9 of 10 - Musikknyheter
"'Camp Echo' meets the expectations in the highest degree.."
5 of 6 - Gaffa
"..'Camp Echo' is truly filled with fantastic vocal work, beautiful productional details and many irresistable choruses."
5 of 6 - Dagbladet
"A new magnificent album from Highasakite."
5 of 6 - Dagsavisen
"Music that shines and words that touches on the dark corners of the mind."
5 of 6 - Adressa
"Highasakite keeps building their soundscape, and yet again deliver a strong result."
5 of 6 – Aftenposten
"Highasakites' new album is brave, authoritative and filled with confidence."
5 of 6 – Bergens Tidende
"A solid step forward."
5 of 6 – Sunnmørsposten
"A sparkling album that challenges the pop format."
- Vårt Land
As one of seven detention camps within Guantanamo Bay, Camp Echo is a brooding proposition. It’s entrenched in historical discourse, but for Highasakite’s Ingrid Helene Håvik, ‘Camp Echo’ is more a state of mind.

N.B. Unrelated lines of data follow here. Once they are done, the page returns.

(* ===== verification/LoadWorkload.v ===== *)
(** * The workload of the load generator ([src/src/lib.rs])

    Which articles each connection asks for: command kinds
    ([client_command_kind]), the numbers of the synthetic articles
    ([synthetic_request_id]) or the segment of a request
    ([segment_for_request]), the share of each connection
    ([requests_for_connection]) and the command lines
    ([append_load_workload_request]). *)
From Stdlib Require Import Permutation.
From S2P Require Import Prelude Utf8 Decimal Memchr Args Kinds Requests RequestLine ClientWire Text.
From S2P Require Import Terminator ServerCommands ServerPayload ArticleStore ServerStore.

Local Open Scope Z_scope.
Local Open Scope rust_scope.

Module ClientCommandMix.
Inductive ClientCommandMix : Type := Article | Body | Stat | Alternate | Mixed.
End ClientCommandMix.

Module LoadWorkloadPolicy.
Inductive LoadWorkloadPolicy : Type := Disjoint | Shared | Repeat.
End LoadWorkloadPolicy.

Module LoadVerificationPolicy.
Inductive LoadVerificationPolicy : Type := None | Sampled | Full.
End LoadVerificationPolicy.

Definition verifies (self : LoadVerificationPolicy.LoadVerificationPolicy) (request_index : Z) : bool :=
  match self with
  | LoadVerificationPolicy.None => false
  | LoadVerificationPolicy.Sampled => request_index mod 100 =? 0
  | LoadVerificationPolicy.Full => true
  end.

Definition wrap (n : Z) : Z := n mod 18446744073709551616.
Definition wrapping_add (a b : Z) : Z := wrap (a + b).
Definition wrapping_mul (a b : Z) : Z := wrap (a * b).

Definition synthetic_request_id (start_id client_index request_index total_clients : Z)
    (policy : LoadWorkloadPolicy.LoadWorkloadPolicy) : Z :=
  match policy with
  | LoadWorkloadPolicy.Disjoint =>
      wrapping_add (wrapping_add start_id client_index) (wrapping_mul request_index total_clients)
  | LoadWorkloadPolicy.Shared => wrapping_add start_id request_index
  | LoadWorkloadPolicy.Repeat => start_id
  end.

Definition client_command_kind (id : Z) (mix : ClientCommandMix.ClientCommandMix)
    : ClientCommandMix.ClientCommandMix :=
  match mix with
  | ClientCommandMix.Alternate =>
      if id mod 2 =? 0 then ClientCommandMix.Body else ClientCommandMix.Article
  | ClientCommandMix.Mixed =>
      if id mod 3 =? 0 then ClientCommandMix.Article
      else if id mod 3 =? 1 then ClientCommandMix.Body
      else ClientCommandMix.Stat
  | command => command
  end.

(** [None] is the [unreachable!] of the mixes. *)
Definition request_kind_for_normalized_client_command (kind : ClientCommandMix.ClientCommandMix)
    : option RequestKind.RequestKind :=
  match kind with
  | ClientCommandMix.Article => Some RequestKind.Article
  | ClientCommandMix.Body => Some RequestKind.Body
  | ClientCommandMix.Stat => Some RequestKind.Stat
  | ClientCommandMix.Alternate | ClientCommandMix.Mixed => None
  end.

Definition request_kind_for_client_command (command_id : Z) (mix : ClientCommandMix.ClientCommandMix)
    : option RequestKind.RequestKind :=
  request_kind_for_normalized_client_command (client_command_kind command_id mix).

(** ** Segments *)

Record SegmentSet : Type := { seg_ids : list bytes; seg_declared_sizes : list Z }.

(** [None] is the panic of an index out of bounds. *)
Definition declared_size (self : SegmentSet) (index : nat) : option Z := seg_declared_sizes self !! index.

Fixpoint fold_declared_sizes (self : SegmentSet) (indices : list nat) (total : Z) : option Z :=
  match indices with
  | [] => Some total
  | index :: indices =>
      size ← declared_size self index;
      fold_declared_sizes self indices (Z.min u64_max (total + size))
  end.
Definition total_declared_size (self : SegmentSet) : option Z :=
  fold_declared_sizes self (seq 0 (length (seg_ids self))) 0.

(** [None] is the panic of the addition, of the remainder by 0. *)
Definition segment_ref_for_request (segments : SegmentSet) (client_index total_clients request_id : Z)
    : option bytes :=
  let sum := client_index + wrapping_mul request_id total_clients in
  let len := Z.of_nat (length (seg_ids segments)) in
  if (u64_max <? sum) || (len =? 0) then None
  else seg_ids segments !! Z.to_nat (sum mod len).
Definition segment_for_request := segment_ref_for_request.

Definition synthetic_message_id (command_id : Z) : bytes :=
  lit "<bench." ++ print_decimal command_id ++ lit "@nntpbench.local>".

Definition invalid_synthetic : IoError := invalid_data (lit "invalid synthetic message-id").

Definition request_message_id_for_command (kind : ClientCommandMix.ClientCommandMix)
    (command_id request_index : Z) (segments : option SegmentSet) (client_index total_clients : Z)
    : option (result bytes IoError) :=
  match segments with
  | Some segments =>
      id ← segment_for_request segments client_index total_clients request_index; Some (Ok id)
  | None =>
      match kind with
      | ClientCommandMix.Alternate | ClientCommandMix.Mixed => None
      | _ =>
          Some (let? message_id := ok_or invalid_synthetic (array_string 64 (synthetic_message_id command_id)) in
                map_err (fun _ => invalid_synthetic) (message_id_from_borrowed message_id))
      end
  end.

Definition client_request_for_command (command_id request_index : Z)
    (mix : ClientCommandMix.ClientCommandMix) (selected_group : bool) (segments : option SegmentSet)
    (client_index total_clients : Z) : option (result Request.Request IoError) :=
  let kind := client_command_kind command_id mix in
  if selected_group && negb (bool_decide (is_Some segments)) && in_range 1 MAX_ARTICLE_NUMBER command_id
  then
    match kind with
    | ClientCommandMix.Article =>
        Some (map_err (fun _ => invalid_data (lit "invalid article number"))
                (Request.article_number command_id))
    | ClientCommandMix.Body =>
        Some (map_err (fun _ => invalid_data (lit "invalid body number")) (Request.body_number command_id))
    | ClientCommandMix.Stat =>
        Some (map_err (fun _ => invalid_data (lit "invalid article number"))
                (Request.stat_number command_id))
    | _ => None
    end
  else
    message_id ← request_message_id_for_command kind command_id request_index segments client_index
                   total_clients;
    match message_id with
    | Err e => Some (Err e)
    | Ok message_id =>
        match kind with
        | ClientCommandMix.Article => Some (Ok (Request.Article (ArticleRef.MessageId message_id)))
        | ClientCommandMix.Body => Some (Ok (Request.Body (ArticleRef.MessageId message_id)))
        | ClientCommandMix.Stat => Some (Ok (Request.Stat (ArticleRef.MessageId message_id)))
        | _ => None
        end
    end.

(** ** Command lines *)

Record LoadWorkloadRequest : Type := {
  lw_command_id : Z;
  lw_synthetic_id : Z;
  lw_request_index : Z;
  lw_mix : ClientCommandMix.ClientCommandMix;
  lw_segments : option SegmentSet;
  lw_client_index : Z;
  lw_total_clients : Z;
}.

Definition not_pipelined : IoError :=
  {| io_kind := ErrorKind.InvalidInput;
     io_message := lit "throughput pipeline cannot include a barrier or session-changing command" |}.

Definition append_load_workload_request (buffer : bytes) (workload : LoadWorkloadRequest)
    : option (result bytes IoError) :=
  let kind := client_command_kind (lw_command_id workload) (lw_mix workload) in
  request_kind ← request_kind_for_normalized_client_command kind;
  if negb (allows_throughput_pipeline (coordination request_kind)) then Some (Err not_pipelined)
  else
    verb ← match kind with
           | ClientCommandMix.Article => Some (lit "ARTICLE ")
           | ClientCommandMix.Body => Some (lit "BODY ")
           | ClientCommandMix.Stat => Some (lit "STAT ")
           | _ => None
           end;
    message_id ← match lw_segments workload with
                 | Some segments =>
                     segment_for_request segments (lw_client_index workload)
                       (lw_total_clients workload) (lw_request_index workload)
                 | None => Some (synthetic_message_id (lw_synthetic_id workload))
                 end;
    Some (Ok (buffer ++ verb ++ message_id ++ CRLF)).

(** ** Shares *)

(** [connections] is not 0. *)
Definition requests_for_connection (total : option Z) (connections index : Z) : option Z :=
  total ← total;
  let base := total / connections in
  let remainder := total mod connections in
  Some (base + if index <? remainder then 1 else 0).

(** ** Every article once *)

(** The numbers one connection asks for, when it answers its whole share. *)
Definition connection_ids (start_id : Z) (total clients : nat) (client_index : nat) : list Z :=
  (fun request_index =>
     synthetic_request_id start_id (Z.of_nat client_index) (Z.of_nat request_index) (Z.of_nat clients)
       LoadWorkloadPolicy.Disjoint)
  <$> seq 0 (Z.to_nat (default 0 (requests_for_connection (Some (Z.of_nat total)) (Z.of_nat clients)
                                    (Z.of_nat client_index)))).

Lemma wrapping_disjoint start_id i k n :
  synthetic_request_id start_id i k n LoadWorkloadPolicy.Disjoint = wrapping_add start_id (i + k * n).
Proof.
  unfold synthetic_request_id, wrapping_add, wrapping_mul, wrap.
  rewrite Z.add_mod_idemp_l, Z.add_mod_idemp_r by lia. f_equal. lia.
Qed.

(** The share of a client counts the numbers of its residue below the total. *)
Lemma share_spec total clients i k :
  (i < clients)%nat ->
  (k < Z.to_nat (default 0%Z (requests_for_connection (Some (Z.of_nat total)) (Z.of_nat clients) (Z.of_nat i))))%nat
  <-> (i + k * clients < total)%nat.
Proof.
  intros Hi. unfold requests_for_connection. cbn [mbind option_bind default from_option id].
  pose proof (Z.div_mod (Z.of_nat total) (Z.of_nat clients) ltac:(lia)) as E.
  pose proof (Z.mod_pos_bound (Z.of_nat total) (Z.of_nat clients) ltac:(lia)) as Hr.
  pose proof (Z.div_pos (Z.of_nat total) (Z.of_nat clients) ltac:(lia) ltac:(lia)).
  set (q := Z.of_nat total / Z.of_nat clients) in *. set (r := Z.of_nat total mod Z.of_nat clients) in *.
  assert ((i + k * clients < total)%nat <-> Z.of_nat i + Z.of_nat k * Z.of_nat clients < Z.of_nat total) as -> by lia.
  destruct (Z.ltb_spec (Z.of_nat i) r); split; intros H'.
  all: try (assert (Z.of_nat k <= q) by lia; nia).
  all: try (assert (Z.of_nat k + 1 <= q) by lia; nia).
  - destruct (Z.le_gt_cases (Z.of_nat k) q); [lia|nia].
  - destruct (Z.le_gt_cases (Z.of_nat k + 1) q); [lia|nia].
Qed.

(** The connections of a disjoint workload ask together for every number from
    the first on, each exactly once, whatever the number of connections. *)
Lemma disjoint_numbers (start_id : Z) (total clients : nat) :
  (0 < clients)%nat ->
  concat (connection_ids start_id total clients <$> seq 0 clients)
  ≡ₚ (fun k => wrapping_add start_id (Z.of_nat k)) <$> seq 0 total.
Proof.
  intros Hc. set (share i := Z.to_nat (default 0 (requests_for_connection (Some (Z.of_nat total)) (Z.of_nat clients) (Z.of_nat i)))).
  set (f i := (fun k => (i + k * clients)%nat) <$> seq 0 (share i)).
  assert (seq 0 clients ≫= f ≡ₚ seq 0 total) as Hperm.
  { apply NoDup_Permutation.
    - apply NoDup_bind; [|intros i Hi|apply NoDup_seq].
      + intros i j y Hi%elem_of_seq Hj%elem_of_seq (k & -> & Hk)%list_elem_of_fmap (l & E & Hl)%list_elem_of_fmap.
        apply (Nat.div_mod_unique clients k l i j); lia.
      + apply NoDup_fmap_2_strong; [intros k l _ _ E; nia|apply NoDup_seq].
    - apply NoDup_seq.
    - intros x. rewrite list_elem_of_bind, elem_of_seq. split.
      + intros (i & (k & -> & Hk)%list_elem_of_fmap & Hi). rewrite elem_of_seq in *.
        destruct Hk as [_ Hk]. cbn in Hk. apply share_spec in Hk; lia.
      + intros Hx. exists (x mod clients)%nat. pose proof (Nat.div_mod_eq x clients).
        pose proof (Nat.mod_upper_bound x clients). split; [apply list_elem_of_fmap|apply elem_of_seq; lia].
        exists (x / clients)%nat. split; [lia|]. apply elem_of_seq. split; [lia|].
        cbn. apply share_spec; lia. }
  rewrite <- Hperm. clear Hperm. induction (seq 0 clients) as [|i l IH]; [done|].
  cbn [fmap list_fmap concat mbind list_bind]. rewrite fmap_app, IH. f_equiv.
  unfold connection_ids, f. fold (share i). rewrite <- list_fmap_compose.
  apply Permutation_refl', list_fmap_ext. intros j k _.
  rewrite wrapping_disjoint. unfold compose. f_equal. lia.
Qed.

(** ** Requests *)

Lemma request_kind_normalized id mix :
  exists kind, request_kind_for_client_command id mix = Some kind
    /\ (kind = RequestKind.Article \/ kind = RequestKind.Body \/ kind = RequestKind.Stat).
Proof.
  unfold request_kind_for_client_command, client_command_kind.
  destruct mix; repeat case_match; eexists; (split; [reflexivity|]); tauto.
Qed.

Lemma synthetic_message_id_shape id :
  0 <= id <= u64_max ->
  message_id_shape (synthetic_message_id id) /\ (length (synthetic_message_id id) <= 64)%nat.
Proof.
  intros Hid. destruct (print_decimal_spec id Hid) as (Hd & _ & Hl). unfold synthetic_message_id.
  generalize dependent (print_decimal id). intros digits Hd Hl. split.
  - exists (lit "bench." ++ digits ++ lit "@nntpbench.local"). split; [by rewrite <- !app_assoc|].
    rewrite !length_app. split; [cbn; lia|]. rewrite !forallb_app. rewrite forallb_forall in Hd.
    rewrite !andb_true_iff. split_and!; [reflexivity| |reflexivity].
    apply forallb_forall. intros b Hb%Hd%is_ascii_digit_spec. apply message_id_byte_spec. lia.
  - rewrite !length_app. cbn. lia.
Qed.

Lemma synthetic_message_id_inj a b :
  0 <= a <= u64_max -> 0 <= b <= u64_max -> synthetic_message_id a = synthetic_message_id b -> a = b.
Proof.
  intros Ha Hb E. unfold synthetic_message_id in E. apply app_inv_head, app_inv_tail in E.
  destruct (print_decimal_spec a Ha) as (_ & <- & _). destruct (print_decimal_spec b Hb) as (_ & <- & _).
  by rewrite E.
Qed.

It forms the basis of Highasakite’s highly anticipated follow-up to debut LP ‘Silent Treatment’ – an effort applauded on both sides of the Atlantic and now claiming the record for longest consecutive run in Norwegian chart history, having spent 94 weeks in the Top 40.
Despite loose political commentary, the album is without agenda. The intention is not to persuade or invade but more so, an attempt to make sense of the inner turmoil born of external unrest. “It’s not a political album in the sense that I want people to side with specific party or mindset, but it has been central in my life,” Håvik says. “There are not many love songs on the album, because I haven't been in that state of mind for a long time. Global warming and war have been my main concern.”